**** Data under study ****

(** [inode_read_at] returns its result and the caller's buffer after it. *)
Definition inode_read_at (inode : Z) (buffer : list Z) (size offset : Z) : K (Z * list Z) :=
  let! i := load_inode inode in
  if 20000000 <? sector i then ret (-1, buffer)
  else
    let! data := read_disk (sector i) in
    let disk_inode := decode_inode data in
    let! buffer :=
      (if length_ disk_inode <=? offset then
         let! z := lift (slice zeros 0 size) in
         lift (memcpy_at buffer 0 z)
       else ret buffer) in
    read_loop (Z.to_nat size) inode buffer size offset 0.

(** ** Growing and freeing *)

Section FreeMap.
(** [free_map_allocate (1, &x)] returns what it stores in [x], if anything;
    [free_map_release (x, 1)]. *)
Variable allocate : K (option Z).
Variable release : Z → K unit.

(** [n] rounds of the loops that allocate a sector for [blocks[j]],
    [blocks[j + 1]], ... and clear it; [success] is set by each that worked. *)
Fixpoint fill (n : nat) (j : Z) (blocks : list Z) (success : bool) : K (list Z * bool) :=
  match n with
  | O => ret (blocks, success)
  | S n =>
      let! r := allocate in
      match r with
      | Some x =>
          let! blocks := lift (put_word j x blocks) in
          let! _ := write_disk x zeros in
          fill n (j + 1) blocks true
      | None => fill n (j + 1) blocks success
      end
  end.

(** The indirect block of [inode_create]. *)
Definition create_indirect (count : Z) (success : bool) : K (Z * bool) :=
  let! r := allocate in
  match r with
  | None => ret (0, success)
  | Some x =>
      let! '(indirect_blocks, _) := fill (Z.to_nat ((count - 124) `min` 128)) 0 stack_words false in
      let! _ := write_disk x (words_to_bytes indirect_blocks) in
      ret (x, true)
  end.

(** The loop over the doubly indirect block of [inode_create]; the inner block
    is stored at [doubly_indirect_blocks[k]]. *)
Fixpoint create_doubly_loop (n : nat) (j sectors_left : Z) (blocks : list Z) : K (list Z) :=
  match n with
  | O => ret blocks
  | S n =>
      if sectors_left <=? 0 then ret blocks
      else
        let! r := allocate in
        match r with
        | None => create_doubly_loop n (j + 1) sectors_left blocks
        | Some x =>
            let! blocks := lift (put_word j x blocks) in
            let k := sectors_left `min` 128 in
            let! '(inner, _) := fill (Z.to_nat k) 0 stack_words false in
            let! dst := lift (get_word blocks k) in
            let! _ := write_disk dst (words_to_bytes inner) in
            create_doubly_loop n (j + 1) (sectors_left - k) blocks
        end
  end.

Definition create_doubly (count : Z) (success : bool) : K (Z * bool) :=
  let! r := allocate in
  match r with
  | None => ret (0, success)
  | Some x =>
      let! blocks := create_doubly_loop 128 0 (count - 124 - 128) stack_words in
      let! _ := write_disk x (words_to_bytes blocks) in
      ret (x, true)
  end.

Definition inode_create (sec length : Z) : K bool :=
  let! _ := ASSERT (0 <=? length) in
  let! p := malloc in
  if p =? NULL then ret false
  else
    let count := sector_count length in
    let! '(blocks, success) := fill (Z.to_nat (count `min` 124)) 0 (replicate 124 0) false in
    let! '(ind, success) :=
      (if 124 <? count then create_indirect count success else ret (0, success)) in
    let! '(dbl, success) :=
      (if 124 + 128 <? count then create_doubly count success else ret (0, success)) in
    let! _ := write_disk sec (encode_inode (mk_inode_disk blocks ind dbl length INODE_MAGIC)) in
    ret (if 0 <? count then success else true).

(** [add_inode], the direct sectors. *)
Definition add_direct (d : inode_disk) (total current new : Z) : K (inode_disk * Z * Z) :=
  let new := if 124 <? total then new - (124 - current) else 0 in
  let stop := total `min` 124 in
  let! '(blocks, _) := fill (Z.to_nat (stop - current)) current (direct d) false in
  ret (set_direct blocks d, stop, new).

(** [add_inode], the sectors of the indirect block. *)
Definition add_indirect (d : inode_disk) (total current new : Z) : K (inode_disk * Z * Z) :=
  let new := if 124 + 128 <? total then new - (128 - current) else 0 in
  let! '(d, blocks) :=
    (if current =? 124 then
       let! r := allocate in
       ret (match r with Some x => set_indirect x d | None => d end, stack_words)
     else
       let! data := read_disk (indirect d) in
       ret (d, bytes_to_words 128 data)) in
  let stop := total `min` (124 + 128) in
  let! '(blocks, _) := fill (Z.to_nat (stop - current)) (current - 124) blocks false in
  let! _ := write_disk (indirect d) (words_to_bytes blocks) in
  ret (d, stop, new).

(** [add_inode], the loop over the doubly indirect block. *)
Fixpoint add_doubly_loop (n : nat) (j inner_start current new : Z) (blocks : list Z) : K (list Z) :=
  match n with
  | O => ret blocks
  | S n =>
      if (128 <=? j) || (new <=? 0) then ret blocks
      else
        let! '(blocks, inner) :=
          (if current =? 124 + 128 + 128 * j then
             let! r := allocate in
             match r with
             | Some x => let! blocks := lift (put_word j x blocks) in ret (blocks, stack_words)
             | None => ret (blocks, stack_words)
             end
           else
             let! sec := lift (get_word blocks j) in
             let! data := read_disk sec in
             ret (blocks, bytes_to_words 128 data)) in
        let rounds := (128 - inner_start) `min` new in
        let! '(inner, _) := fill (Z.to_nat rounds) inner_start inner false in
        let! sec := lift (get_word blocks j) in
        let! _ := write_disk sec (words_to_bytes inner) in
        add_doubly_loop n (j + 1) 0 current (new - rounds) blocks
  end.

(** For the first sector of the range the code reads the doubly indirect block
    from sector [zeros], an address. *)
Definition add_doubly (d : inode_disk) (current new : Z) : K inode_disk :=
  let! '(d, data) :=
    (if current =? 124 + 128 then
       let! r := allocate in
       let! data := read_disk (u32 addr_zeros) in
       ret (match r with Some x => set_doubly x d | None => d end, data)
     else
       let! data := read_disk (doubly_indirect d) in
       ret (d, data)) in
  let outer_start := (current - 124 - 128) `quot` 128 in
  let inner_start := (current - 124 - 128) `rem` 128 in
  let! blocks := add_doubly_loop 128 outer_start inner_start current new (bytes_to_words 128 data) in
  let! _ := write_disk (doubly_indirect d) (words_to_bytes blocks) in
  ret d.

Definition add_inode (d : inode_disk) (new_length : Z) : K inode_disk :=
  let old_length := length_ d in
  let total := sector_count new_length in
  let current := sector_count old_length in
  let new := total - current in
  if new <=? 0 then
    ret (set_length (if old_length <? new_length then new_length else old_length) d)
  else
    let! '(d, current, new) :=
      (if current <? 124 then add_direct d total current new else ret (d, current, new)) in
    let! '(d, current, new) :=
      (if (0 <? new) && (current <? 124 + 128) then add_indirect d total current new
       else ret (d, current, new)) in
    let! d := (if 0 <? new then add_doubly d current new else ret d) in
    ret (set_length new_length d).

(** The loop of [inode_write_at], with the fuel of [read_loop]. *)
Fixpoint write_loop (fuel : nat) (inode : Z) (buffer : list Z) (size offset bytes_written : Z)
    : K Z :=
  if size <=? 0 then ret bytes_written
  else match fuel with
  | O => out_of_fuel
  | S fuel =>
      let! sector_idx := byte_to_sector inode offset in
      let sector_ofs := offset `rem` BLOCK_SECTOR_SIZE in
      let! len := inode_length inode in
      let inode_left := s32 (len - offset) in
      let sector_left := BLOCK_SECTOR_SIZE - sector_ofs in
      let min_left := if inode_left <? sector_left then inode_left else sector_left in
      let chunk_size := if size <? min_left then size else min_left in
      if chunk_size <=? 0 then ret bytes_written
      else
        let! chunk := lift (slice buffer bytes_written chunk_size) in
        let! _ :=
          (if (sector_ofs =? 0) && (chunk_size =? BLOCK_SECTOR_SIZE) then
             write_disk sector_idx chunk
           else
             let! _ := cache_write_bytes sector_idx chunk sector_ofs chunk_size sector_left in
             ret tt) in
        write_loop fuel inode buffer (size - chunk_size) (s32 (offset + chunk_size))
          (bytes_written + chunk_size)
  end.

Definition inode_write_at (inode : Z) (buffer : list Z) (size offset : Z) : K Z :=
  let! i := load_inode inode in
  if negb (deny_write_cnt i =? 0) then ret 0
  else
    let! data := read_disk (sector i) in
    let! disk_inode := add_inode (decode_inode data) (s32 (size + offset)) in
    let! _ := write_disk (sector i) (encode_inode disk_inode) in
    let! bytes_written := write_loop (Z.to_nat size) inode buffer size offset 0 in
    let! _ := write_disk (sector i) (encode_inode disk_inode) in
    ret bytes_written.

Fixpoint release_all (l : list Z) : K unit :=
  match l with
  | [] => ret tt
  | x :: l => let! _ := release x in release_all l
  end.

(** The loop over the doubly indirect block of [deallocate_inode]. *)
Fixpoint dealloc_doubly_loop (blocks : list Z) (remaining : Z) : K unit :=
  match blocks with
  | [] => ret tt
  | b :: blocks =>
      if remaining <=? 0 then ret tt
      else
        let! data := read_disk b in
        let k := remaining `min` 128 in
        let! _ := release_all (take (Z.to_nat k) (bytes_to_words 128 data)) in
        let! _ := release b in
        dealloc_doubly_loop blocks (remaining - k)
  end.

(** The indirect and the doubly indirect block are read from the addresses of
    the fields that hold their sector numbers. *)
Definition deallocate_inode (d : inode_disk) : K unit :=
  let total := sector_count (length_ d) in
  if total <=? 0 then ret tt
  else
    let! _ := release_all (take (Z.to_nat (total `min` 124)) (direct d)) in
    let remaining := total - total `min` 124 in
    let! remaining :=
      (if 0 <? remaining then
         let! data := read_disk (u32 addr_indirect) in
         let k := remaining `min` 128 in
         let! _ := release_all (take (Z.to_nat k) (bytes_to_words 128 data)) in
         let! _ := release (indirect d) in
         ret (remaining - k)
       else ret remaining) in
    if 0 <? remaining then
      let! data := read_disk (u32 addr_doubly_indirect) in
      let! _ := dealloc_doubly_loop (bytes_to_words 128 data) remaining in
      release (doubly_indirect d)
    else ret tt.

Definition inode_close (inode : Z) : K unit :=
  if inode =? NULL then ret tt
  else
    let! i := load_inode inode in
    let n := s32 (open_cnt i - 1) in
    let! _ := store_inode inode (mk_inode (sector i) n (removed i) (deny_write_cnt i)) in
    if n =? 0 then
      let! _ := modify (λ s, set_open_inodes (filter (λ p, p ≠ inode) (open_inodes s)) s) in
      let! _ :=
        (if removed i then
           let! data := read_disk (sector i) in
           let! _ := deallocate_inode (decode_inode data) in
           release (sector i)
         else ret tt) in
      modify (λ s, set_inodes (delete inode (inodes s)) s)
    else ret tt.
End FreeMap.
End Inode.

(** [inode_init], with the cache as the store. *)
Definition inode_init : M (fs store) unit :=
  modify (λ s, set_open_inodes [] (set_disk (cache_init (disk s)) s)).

****

Task statement: Lines above that contain the string "returns" make up the answer.

Solution to this problem:
(** [inode_read_at] returns its result and the caller's buffer after it. *)
(** [free_map_allocate (1, &x)] returns what it stores in [x], if anything;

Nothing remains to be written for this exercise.